**WHAT NEEDS TO BE DONE:** Scan the data below for the string "headingMatch". Copy every line where it appears.

**RECORDS FOR PROCESSING:**
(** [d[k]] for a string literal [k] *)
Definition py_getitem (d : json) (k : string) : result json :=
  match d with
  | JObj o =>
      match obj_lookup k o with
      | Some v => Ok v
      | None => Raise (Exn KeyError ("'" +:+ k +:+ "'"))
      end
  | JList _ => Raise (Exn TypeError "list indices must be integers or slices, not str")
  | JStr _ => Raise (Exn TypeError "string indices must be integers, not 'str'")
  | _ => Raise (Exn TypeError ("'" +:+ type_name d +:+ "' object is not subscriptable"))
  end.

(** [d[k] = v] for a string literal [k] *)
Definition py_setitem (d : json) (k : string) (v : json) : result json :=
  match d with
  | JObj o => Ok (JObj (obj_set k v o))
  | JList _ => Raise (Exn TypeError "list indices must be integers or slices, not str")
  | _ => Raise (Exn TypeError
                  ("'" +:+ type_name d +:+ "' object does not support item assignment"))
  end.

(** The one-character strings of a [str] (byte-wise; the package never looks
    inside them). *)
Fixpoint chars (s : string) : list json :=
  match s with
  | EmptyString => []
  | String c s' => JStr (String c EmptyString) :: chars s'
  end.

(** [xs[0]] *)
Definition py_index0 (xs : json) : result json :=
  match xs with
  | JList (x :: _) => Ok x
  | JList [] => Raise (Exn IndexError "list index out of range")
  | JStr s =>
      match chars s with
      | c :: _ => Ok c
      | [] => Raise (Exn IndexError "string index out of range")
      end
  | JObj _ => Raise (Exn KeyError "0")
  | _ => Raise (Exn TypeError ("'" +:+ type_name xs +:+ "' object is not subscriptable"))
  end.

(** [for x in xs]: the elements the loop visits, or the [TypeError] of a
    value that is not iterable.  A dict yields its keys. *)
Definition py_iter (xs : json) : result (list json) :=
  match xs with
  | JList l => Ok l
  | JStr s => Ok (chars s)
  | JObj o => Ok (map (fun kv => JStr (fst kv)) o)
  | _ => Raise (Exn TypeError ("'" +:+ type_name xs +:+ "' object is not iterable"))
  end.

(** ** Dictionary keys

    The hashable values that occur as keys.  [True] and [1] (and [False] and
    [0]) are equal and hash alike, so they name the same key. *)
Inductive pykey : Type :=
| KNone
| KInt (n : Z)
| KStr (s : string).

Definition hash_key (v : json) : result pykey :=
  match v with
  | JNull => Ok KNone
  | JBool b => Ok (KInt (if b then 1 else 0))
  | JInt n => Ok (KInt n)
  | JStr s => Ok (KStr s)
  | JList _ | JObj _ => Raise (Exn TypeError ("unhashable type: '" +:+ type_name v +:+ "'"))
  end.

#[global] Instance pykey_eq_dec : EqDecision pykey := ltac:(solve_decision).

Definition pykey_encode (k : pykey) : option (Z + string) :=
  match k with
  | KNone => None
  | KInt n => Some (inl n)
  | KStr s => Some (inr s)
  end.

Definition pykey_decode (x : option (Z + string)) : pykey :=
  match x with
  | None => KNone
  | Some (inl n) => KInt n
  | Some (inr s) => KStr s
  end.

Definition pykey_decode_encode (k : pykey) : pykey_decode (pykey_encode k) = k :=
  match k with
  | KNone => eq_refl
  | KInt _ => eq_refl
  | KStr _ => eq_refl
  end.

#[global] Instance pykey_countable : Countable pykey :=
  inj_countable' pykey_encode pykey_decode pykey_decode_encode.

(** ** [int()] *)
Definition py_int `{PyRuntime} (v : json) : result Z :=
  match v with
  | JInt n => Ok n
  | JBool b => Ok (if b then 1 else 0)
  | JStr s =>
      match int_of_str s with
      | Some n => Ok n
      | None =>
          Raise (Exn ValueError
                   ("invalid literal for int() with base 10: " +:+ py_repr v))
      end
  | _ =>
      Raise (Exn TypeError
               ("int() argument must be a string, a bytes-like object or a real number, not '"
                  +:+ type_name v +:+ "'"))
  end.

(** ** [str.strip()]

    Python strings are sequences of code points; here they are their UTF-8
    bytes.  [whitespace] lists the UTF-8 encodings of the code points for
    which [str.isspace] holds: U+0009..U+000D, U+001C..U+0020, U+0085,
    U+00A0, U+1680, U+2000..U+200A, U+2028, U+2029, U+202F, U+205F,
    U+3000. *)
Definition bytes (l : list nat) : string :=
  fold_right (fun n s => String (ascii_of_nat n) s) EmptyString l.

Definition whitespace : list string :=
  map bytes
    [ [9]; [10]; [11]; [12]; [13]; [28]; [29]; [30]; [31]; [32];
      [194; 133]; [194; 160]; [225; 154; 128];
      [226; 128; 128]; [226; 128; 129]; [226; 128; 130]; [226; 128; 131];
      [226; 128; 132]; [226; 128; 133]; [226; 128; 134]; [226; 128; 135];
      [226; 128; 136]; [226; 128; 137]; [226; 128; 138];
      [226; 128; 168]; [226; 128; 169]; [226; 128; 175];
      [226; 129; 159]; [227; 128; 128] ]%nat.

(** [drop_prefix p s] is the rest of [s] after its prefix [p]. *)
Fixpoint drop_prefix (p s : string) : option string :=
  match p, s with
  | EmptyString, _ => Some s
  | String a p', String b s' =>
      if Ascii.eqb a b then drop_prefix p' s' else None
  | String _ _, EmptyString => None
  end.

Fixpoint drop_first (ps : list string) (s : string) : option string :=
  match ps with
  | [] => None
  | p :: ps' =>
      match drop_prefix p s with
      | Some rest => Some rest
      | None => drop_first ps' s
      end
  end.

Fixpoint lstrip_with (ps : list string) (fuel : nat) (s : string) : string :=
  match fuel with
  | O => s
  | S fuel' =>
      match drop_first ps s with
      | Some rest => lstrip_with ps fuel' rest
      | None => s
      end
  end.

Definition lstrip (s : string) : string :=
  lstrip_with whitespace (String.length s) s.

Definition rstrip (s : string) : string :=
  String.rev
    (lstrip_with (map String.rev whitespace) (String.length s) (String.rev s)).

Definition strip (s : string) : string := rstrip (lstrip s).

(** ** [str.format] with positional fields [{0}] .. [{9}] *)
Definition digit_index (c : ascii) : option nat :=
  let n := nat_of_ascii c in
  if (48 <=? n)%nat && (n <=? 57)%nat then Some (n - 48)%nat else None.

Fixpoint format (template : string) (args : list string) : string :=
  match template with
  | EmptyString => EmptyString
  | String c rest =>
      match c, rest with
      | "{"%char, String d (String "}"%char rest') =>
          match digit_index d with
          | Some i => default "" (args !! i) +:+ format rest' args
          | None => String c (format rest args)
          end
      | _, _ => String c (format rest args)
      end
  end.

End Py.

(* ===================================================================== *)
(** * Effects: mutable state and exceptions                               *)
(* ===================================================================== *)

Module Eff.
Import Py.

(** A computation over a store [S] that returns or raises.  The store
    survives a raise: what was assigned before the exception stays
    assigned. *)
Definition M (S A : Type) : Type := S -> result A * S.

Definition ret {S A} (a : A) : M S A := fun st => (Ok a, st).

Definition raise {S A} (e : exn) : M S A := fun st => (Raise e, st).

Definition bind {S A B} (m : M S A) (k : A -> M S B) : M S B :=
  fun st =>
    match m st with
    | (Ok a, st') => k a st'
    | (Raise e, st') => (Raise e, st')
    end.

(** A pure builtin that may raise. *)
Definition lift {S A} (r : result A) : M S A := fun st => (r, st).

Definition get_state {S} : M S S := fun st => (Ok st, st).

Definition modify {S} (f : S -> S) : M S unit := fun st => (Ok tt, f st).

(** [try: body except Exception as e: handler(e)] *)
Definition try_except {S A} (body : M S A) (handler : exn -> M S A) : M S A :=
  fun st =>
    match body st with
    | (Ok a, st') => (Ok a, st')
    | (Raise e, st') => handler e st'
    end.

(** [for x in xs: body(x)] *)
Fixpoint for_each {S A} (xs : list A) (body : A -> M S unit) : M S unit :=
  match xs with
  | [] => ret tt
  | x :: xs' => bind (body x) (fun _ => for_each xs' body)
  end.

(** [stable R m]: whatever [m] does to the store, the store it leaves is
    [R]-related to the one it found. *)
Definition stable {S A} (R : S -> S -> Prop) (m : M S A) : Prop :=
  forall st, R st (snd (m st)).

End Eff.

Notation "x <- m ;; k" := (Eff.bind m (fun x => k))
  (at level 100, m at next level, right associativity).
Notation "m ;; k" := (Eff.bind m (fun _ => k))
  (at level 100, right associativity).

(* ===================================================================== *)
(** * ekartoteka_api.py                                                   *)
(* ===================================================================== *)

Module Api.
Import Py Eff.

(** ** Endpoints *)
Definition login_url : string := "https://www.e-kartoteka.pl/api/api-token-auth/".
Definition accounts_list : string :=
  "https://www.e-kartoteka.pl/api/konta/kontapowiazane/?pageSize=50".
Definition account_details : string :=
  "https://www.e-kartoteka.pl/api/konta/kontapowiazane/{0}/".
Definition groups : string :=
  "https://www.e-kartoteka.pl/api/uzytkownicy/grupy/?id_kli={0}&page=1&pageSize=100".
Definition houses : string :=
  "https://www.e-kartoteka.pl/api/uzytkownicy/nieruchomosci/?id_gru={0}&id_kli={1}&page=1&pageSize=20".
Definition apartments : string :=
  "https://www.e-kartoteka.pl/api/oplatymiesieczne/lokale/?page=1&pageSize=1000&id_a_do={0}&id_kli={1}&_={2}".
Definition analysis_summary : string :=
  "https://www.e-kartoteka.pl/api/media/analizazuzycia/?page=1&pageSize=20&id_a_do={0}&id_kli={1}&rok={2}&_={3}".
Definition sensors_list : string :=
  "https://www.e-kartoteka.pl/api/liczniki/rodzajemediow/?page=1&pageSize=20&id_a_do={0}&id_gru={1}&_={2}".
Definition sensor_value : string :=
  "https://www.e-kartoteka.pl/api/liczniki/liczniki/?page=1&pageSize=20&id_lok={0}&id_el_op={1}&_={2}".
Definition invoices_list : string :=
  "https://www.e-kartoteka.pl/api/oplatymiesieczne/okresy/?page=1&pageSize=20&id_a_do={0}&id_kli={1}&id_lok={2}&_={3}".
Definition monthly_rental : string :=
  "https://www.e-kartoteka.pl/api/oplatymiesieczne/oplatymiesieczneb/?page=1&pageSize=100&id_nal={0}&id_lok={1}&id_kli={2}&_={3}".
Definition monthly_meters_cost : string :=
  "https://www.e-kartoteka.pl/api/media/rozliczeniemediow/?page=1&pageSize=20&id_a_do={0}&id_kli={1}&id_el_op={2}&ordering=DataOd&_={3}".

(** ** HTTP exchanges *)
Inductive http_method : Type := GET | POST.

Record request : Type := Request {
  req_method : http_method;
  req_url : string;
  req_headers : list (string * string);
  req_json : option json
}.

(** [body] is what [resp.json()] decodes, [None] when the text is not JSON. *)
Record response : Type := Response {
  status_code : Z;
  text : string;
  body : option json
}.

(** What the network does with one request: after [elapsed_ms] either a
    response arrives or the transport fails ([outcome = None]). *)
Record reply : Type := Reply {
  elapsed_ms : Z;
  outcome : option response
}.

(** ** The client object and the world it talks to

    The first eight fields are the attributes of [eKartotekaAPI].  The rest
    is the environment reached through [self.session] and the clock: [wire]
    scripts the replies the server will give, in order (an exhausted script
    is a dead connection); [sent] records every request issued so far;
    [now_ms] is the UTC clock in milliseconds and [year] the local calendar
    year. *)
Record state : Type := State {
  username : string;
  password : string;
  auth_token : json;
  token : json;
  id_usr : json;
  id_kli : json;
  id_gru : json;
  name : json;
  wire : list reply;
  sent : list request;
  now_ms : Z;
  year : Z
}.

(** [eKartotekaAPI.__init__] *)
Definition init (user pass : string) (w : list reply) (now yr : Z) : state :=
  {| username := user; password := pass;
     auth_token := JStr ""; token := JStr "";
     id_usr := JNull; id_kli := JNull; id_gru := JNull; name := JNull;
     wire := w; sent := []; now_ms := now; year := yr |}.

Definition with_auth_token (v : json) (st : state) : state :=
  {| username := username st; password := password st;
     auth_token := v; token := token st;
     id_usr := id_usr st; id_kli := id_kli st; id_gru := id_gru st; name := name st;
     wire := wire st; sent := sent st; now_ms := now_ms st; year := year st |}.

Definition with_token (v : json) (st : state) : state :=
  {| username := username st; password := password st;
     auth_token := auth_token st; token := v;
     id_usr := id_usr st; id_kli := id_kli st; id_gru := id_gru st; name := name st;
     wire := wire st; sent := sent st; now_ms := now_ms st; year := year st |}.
--
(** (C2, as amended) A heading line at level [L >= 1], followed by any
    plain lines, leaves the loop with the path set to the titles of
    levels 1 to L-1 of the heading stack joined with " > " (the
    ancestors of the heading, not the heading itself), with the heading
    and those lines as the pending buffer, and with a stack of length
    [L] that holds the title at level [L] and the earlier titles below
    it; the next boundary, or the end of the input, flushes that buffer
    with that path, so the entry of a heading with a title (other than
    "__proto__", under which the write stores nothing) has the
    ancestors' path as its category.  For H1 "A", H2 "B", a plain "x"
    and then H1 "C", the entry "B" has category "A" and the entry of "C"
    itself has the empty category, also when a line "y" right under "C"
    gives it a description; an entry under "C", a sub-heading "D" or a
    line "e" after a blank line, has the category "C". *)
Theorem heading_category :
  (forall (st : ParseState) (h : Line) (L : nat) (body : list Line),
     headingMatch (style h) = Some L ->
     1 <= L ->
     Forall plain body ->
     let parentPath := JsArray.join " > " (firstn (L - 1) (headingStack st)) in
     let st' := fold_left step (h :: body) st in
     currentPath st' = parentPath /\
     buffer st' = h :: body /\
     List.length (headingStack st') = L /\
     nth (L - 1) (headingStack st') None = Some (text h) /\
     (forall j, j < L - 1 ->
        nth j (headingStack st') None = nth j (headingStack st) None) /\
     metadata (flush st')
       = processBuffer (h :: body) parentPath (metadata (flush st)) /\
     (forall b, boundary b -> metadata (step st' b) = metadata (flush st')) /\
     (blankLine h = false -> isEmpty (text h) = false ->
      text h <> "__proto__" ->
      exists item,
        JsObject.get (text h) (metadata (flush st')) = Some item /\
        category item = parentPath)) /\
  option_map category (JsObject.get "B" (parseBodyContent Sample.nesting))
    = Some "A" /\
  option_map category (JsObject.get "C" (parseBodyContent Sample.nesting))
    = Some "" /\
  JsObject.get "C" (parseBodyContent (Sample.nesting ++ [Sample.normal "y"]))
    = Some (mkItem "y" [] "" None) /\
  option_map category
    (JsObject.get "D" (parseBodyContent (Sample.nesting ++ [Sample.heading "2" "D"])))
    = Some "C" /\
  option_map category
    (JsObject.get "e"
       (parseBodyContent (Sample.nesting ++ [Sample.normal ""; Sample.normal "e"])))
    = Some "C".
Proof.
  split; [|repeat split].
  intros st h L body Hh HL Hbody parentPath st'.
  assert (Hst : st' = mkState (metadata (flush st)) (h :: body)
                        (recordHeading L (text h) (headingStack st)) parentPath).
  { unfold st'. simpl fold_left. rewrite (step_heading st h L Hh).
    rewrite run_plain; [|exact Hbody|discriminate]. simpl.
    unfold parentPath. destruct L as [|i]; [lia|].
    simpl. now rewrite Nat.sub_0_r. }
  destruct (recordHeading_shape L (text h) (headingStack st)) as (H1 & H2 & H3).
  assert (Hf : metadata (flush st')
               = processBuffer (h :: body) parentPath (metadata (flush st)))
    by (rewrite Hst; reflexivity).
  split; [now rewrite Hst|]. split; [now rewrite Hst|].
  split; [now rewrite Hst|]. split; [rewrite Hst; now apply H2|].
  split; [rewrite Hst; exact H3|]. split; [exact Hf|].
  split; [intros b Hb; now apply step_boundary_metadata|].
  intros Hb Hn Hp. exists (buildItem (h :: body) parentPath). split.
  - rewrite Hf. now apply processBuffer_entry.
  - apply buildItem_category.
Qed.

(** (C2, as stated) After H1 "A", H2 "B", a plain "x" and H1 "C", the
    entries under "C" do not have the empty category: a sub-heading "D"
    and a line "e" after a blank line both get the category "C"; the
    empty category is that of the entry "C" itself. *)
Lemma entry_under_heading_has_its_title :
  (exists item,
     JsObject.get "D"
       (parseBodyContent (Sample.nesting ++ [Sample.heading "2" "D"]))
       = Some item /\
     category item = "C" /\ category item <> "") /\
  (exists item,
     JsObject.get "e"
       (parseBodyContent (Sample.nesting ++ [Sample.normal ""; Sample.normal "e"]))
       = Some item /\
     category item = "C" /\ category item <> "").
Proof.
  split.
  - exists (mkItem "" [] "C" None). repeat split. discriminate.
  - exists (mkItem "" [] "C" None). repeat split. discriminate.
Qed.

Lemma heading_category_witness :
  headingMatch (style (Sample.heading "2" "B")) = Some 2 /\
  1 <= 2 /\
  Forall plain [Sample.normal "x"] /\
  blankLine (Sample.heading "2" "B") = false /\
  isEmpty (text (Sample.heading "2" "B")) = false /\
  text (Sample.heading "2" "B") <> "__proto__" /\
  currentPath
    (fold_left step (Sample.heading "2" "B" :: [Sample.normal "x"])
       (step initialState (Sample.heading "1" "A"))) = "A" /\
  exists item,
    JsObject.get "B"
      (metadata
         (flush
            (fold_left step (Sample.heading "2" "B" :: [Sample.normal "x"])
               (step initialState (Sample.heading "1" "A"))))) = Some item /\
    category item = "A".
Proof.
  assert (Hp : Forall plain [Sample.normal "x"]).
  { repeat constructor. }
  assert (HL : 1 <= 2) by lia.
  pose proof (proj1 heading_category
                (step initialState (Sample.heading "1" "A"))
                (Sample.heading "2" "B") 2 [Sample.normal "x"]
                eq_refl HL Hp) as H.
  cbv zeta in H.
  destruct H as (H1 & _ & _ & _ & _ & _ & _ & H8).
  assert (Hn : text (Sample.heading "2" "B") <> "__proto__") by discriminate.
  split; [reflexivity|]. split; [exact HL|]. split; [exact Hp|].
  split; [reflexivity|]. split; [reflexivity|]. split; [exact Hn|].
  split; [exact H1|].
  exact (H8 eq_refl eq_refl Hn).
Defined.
==
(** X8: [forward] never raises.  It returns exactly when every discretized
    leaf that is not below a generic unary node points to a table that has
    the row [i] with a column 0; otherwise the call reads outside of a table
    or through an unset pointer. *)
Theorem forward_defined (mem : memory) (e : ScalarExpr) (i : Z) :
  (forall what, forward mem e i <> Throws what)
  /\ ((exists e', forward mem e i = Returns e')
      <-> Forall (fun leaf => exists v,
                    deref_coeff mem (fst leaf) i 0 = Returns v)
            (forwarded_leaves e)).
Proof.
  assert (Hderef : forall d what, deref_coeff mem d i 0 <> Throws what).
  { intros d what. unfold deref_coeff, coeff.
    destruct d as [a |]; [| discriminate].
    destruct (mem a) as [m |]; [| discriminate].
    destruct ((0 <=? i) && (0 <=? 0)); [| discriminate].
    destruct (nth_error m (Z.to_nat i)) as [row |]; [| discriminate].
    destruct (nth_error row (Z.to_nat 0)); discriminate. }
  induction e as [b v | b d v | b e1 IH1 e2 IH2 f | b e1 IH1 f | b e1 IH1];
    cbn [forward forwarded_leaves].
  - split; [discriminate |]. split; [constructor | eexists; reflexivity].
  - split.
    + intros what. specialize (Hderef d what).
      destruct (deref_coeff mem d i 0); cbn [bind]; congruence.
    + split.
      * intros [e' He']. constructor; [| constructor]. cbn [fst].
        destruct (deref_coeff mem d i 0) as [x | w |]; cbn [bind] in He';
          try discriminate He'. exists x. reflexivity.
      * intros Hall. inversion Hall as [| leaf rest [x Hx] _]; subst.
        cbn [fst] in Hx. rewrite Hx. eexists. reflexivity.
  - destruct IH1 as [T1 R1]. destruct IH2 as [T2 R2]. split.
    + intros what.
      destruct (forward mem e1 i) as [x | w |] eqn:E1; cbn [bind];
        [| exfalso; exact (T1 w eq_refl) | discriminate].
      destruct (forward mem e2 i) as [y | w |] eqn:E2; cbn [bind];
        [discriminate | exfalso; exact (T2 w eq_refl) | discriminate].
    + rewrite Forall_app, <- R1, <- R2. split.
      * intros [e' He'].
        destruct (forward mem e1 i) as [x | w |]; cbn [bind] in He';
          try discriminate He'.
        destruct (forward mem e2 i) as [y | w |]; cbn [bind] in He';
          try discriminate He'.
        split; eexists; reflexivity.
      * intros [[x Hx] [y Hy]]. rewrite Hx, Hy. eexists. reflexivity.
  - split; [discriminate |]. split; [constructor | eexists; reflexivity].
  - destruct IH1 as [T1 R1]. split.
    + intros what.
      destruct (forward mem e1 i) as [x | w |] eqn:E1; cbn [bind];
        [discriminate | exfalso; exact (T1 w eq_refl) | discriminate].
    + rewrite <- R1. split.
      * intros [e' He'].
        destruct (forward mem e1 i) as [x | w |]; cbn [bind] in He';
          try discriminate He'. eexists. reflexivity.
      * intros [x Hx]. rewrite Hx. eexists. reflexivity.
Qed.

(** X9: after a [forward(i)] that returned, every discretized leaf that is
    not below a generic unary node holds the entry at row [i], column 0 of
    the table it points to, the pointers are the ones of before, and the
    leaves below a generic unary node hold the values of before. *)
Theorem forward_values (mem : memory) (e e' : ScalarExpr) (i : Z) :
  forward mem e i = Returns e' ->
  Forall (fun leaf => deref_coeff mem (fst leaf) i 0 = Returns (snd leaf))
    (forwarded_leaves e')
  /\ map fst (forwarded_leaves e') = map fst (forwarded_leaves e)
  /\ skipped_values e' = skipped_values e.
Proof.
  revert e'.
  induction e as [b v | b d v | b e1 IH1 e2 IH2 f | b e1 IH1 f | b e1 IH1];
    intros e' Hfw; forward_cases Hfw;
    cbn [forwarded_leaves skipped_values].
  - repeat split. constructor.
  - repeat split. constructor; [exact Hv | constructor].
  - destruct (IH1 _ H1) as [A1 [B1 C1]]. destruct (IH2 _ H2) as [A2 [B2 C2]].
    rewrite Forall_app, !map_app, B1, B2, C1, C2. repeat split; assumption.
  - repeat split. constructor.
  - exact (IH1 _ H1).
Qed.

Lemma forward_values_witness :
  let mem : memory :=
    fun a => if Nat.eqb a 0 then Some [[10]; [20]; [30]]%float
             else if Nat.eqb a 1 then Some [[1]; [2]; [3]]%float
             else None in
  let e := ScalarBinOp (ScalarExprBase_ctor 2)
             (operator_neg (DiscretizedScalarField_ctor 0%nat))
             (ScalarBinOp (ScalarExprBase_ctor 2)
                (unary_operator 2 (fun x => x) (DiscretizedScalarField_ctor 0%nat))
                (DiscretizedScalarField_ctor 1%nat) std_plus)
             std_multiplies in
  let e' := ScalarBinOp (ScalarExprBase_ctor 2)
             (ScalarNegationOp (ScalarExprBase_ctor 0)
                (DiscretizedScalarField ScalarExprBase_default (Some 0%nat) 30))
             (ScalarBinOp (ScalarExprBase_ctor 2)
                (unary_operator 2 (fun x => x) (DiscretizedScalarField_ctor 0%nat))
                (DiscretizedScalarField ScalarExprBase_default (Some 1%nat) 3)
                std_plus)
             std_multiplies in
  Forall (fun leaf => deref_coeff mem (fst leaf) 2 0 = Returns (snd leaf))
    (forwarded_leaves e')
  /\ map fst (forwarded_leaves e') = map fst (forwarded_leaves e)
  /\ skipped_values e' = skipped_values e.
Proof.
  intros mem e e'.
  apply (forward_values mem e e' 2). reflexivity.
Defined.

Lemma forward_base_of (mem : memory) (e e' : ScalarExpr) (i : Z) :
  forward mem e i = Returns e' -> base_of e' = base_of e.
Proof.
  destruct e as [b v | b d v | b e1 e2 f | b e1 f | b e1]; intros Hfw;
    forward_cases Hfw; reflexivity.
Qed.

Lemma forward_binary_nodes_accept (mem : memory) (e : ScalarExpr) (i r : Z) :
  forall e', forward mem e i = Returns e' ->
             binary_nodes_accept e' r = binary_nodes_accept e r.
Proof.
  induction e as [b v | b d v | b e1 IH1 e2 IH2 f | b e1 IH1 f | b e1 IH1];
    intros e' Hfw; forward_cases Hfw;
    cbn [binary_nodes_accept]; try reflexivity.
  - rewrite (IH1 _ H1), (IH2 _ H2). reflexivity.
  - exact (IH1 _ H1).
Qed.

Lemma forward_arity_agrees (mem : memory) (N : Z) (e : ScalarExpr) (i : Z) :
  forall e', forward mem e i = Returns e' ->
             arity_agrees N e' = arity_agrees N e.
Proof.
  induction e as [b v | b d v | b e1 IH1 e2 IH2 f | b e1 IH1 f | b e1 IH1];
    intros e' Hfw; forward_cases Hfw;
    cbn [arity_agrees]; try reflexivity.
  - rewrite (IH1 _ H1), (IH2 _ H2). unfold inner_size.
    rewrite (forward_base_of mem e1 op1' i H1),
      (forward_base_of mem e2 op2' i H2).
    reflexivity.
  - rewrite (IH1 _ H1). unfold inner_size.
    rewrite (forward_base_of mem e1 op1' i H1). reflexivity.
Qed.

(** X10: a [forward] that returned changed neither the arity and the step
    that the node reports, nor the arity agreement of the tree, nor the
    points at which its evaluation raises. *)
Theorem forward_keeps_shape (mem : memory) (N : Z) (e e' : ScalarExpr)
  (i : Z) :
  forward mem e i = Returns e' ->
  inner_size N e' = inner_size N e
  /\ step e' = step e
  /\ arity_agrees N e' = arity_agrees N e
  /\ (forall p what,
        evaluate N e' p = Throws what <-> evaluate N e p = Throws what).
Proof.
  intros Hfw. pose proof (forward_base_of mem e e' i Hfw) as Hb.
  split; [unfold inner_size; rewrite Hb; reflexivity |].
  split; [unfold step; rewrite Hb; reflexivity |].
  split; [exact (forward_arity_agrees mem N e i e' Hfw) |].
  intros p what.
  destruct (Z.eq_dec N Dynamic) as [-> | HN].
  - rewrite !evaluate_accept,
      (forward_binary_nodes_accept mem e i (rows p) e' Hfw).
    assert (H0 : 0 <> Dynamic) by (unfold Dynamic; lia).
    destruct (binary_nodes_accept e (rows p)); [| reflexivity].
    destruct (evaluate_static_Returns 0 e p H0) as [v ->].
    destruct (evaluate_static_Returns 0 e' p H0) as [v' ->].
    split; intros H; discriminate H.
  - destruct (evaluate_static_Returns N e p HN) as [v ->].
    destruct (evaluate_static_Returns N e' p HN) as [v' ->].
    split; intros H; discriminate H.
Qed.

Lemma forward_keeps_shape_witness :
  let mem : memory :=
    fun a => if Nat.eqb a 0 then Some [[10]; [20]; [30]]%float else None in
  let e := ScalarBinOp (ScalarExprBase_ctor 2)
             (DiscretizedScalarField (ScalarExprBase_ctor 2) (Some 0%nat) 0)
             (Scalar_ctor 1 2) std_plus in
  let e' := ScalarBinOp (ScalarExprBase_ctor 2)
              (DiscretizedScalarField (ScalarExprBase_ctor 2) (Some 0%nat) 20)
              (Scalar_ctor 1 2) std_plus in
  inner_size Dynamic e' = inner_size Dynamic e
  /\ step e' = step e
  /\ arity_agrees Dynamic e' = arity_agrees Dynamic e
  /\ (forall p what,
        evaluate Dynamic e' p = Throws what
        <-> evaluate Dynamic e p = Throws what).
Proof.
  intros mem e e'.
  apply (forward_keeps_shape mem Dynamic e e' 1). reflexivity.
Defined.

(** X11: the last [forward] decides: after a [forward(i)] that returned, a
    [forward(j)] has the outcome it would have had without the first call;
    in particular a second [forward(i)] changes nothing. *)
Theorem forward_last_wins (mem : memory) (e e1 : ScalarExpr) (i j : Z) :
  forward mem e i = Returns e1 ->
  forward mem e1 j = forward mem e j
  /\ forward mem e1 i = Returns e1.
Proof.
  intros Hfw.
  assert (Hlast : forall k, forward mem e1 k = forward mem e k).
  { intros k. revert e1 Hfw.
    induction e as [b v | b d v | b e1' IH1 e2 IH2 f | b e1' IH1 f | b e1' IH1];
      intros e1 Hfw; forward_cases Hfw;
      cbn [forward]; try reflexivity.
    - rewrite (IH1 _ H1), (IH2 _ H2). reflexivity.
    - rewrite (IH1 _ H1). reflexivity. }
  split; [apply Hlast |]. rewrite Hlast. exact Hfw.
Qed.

**ANSWER:**
     headingMatch (style h) = Some L ->
  headingMatch (style (Sample.heading "2" "B")) = Some 2 /\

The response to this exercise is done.